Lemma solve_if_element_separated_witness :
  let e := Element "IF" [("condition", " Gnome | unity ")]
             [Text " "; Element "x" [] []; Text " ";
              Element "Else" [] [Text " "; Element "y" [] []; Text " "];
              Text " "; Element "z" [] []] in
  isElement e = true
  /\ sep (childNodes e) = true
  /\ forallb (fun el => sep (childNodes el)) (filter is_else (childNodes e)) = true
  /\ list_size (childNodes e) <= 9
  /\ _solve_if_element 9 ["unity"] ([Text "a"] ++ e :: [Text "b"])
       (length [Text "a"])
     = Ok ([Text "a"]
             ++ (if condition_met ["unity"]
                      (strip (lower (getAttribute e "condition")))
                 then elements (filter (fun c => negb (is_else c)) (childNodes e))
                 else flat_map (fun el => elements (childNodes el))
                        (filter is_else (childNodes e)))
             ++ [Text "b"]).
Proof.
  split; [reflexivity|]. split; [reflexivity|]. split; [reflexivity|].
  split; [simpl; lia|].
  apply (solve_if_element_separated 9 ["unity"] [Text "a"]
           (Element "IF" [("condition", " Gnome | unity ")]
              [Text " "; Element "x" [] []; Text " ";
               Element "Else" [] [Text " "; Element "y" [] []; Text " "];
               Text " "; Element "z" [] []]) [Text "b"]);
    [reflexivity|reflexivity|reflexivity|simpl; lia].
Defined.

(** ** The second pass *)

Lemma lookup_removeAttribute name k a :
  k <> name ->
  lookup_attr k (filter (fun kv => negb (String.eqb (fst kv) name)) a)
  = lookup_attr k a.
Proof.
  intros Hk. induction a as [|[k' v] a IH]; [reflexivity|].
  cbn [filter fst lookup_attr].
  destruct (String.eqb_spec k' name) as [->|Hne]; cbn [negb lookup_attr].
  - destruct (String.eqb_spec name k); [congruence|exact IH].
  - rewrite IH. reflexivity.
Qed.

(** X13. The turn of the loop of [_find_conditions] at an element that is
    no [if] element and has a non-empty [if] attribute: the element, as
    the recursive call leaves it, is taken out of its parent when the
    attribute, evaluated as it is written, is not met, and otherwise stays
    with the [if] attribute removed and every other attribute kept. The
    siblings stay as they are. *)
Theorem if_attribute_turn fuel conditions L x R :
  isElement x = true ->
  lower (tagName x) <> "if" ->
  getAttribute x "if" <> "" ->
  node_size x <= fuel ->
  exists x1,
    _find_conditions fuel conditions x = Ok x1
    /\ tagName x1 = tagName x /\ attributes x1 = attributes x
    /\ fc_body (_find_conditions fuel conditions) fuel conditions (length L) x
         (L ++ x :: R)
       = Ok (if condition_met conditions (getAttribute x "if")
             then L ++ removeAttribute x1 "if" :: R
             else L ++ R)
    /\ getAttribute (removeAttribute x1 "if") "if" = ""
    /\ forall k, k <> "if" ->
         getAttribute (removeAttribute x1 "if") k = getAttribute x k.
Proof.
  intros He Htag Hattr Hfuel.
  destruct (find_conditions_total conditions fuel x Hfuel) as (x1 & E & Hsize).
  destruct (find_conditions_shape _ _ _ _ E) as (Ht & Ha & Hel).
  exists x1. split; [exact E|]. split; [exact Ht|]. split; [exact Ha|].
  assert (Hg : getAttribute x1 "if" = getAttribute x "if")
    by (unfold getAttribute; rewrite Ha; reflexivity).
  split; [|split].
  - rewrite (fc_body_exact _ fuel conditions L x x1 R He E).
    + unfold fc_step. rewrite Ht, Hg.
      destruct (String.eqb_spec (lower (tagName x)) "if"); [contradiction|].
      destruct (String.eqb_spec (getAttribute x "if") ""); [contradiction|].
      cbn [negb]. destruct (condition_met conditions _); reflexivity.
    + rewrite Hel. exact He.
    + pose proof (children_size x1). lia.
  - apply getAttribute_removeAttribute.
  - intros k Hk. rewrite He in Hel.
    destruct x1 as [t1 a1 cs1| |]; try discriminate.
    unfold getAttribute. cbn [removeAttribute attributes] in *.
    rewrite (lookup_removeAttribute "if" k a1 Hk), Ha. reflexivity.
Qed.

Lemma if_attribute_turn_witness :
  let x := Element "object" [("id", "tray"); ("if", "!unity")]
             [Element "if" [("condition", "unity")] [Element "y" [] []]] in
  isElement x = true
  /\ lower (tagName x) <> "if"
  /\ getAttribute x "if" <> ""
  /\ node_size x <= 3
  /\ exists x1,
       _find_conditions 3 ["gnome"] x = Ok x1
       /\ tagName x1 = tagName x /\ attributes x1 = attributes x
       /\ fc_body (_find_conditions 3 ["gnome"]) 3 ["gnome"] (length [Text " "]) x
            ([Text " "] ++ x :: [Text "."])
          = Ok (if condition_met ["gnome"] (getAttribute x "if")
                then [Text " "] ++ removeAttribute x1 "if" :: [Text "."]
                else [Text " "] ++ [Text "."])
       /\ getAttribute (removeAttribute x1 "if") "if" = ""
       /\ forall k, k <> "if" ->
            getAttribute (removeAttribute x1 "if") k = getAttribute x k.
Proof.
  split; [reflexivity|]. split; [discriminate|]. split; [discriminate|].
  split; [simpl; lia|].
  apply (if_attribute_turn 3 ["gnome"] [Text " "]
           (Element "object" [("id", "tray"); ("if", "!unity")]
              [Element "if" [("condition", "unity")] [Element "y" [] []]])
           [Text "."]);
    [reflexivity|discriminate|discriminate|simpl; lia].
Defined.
========================================
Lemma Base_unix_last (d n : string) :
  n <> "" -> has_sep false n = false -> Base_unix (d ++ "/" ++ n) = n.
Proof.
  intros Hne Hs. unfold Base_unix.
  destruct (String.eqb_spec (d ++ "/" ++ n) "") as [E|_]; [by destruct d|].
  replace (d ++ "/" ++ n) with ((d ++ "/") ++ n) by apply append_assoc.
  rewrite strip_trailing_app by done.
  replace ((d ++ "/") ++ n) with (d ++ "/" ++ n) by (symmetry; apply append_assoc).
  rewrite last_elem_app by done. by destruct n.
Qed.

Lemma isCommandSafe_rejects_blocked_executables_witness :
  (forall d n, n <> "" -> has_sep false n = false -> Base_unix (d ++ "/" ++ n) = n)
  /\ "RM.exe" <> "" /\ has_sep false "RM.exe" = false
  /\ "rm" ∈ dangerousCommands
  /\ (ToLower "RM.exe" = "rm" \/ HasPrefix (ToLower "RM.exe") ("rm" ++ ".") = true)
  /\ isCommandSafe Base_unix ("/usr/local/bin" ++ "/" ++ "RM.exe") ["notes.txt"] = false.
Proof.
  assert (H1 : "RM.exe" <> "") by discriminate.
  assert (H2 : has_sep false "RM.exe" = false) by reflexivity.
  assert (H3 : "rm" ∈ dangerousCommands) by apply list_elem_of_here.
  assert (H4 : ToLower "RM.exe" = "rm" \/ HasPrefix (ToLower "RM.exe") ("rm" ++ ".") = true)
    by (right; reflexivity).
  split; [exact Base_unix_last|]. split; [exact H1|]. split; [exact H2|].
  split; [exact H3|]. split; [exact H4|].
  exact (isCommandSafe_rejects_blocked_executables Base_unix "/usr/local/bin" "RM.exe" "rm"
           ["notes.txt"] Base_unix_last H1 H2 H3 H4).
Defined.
========================================
## EXERCISE GOAL
Give the number of lines above that contain "dangerousCommands", and nothing more.

## RESPONSE TO THE EXERCISE
2